● **Directions**
Write out only the opening lines of the entries, through the line with "Section Exec.".

###

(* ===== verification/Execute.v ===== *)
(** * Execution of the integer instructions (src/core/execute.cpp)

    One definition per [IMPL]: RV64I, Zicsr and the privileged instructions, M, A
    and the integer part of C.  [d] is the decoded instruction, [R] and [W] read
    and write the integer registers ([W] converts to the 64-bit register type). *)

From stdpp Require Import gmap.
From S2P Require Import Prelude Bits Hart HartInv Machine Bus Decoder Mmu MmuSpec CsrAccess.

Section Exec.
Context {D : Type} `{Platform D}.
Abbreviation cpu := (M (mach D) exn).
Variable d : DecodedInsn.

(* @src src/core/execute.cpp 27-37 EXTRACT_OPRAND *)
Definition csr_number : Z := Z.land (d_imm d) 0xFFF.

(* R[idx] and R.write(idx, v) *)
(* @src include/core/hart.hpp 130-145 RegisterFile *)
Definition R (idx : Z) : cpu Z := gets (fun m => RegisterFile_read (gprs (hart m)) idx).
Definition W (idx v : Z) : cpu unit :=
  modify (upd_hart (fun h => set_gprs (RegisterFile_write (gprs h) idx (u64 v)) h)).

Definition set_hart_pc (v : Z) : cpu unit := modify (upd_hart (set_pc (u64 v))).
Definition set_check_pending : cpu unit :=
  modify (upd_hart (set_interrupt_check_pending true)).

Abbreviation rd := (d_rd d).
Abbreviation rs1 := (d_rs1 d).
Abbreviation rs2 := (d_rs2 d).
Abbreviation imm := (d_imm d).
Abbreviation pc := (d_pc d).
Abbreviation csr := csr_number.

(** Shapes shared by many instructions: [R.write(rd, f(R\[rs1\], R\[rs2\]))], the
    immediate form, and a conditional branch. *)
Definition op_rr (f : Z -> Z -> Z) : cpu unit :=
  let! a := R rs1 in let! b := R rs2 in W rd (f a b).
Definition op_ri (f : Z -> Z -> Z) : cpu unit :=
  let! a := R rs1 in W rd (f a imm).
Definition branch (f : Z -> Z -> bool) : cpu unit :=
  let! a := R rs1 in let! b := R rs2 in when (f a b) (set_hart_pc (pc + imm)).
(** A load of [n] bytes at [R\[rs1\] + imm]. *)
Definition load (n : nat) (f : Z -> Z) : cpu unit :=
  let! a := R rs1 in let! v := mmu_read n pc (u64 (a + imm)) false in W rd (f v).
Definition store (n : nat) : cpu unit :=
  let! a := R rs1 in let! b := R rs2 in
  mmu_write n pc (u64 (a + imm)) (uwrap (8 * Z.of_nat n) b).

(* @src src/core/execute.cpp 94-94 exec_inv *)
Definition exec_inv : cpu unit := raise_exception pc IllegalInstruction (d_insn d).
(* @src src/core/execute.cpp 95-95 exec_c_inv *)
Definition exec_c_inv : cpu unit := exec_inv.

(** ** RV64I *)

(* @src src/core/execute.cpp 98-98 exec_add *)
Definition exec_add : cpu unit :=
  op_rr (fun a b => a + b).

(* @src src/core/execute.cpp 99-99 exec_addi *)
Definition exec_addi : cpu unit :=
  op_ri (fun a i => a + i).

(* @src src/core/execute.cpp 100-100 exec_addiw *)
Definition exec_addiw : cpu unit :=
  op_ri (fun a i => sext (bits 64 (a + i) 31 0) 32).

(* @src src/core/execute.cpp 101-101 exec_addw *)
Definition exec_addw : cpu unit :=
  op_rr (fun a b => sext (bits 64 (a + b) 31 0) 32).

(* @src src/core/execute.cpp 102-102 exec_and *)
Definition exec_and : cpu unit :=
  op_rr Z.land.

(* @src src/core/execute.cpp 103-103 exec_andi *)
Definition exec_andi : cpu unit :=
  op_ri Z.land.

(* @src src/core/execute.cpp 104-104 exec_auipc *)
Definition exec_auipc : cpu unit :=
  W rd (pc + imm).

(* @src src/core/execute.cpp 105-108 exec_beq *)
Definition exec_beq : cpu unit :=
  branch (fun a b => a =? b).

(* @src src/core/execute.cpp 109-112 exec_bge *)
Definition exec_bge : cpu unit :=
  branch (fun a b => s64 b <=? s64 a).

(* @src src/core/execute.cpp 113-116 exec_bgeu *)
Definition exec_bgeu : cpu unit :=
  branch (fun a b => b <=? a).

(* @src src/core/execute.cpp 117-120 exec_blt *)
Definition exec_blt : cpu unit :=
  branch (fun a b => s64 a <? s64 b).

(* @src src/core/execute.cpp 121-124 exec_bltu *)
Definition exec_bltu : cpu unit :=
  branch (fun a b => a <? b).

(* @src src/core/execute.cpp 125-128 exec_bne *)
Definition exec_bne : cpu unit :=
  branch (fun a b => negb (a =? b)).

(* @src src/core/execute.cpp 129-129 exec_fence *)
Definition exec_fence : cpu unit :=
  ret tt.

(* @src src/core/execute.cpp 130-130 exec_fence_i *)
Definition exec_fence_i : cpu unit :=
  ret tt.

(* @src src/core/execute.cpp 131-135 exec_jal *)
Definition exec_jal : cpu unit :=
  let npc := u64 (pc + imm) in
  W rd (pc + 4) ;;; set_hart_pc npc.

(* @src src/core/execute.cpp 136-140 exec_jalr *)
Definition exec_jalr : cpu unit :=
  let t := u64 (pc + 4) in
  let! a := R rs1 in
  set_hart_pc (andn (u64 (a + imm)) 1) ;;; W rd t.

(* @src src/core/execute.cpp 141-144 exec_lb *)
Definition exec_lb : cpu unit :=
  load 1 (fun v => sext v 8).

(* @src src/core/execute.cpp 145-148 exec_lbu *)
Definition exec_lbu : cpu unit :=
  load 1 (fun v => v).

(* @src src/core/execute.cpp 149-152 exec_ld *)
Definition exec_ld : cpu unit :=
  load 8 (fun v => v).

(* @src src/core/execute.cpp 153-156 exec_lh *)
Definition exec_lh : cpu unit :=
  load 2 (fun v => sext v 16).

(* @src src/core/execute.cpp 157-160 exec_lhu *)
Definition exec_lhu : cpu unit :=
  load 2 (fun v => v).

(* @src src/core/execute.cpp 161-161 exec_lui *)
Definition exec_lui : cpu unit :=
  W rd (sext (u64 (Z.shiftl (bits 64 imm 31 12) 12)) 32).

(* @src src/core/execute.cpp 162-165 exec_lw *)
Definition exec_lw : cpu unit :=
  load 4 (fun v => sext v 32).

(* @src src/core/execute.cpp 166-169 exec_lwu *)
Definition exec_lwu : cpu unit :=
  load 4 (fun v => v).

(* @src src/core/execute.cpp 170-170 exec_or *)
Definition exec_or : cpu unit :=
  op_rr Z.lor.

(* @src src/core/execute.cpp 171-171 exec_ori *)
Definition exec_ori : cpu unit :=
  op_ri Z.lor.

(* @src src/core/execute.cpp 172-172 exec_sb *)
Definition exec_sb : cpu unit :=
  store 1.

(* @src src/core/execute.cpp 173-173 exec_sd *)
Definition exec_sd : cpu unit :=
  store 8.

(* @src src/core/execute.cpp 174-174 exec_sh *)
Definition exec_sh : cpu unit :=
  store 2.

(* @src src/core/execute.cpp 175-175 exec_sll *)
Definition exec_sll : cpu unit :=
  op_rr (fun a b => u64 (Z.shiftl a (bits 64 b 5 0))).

###

● **Task response**
(* ===== verification/Execute.v ===== *)
(** * Execution of the integer instructions (src/core/execute.cpp)

    One definition per [IMPL]: RV64I, Zicsr and the privileged instructions, M, A
    and the integer part of C.  [d] is the decoded instruction, [R] and [W] read
    and write the integer registers ([W] converts to the 64-bit register type). *)

From stdpp Require Import gmap.
From S2P Require Import Prelude Bits Hart HartInv Machine Bus Decoder Mmu MmuSpec CsrAccess.

Section Exec.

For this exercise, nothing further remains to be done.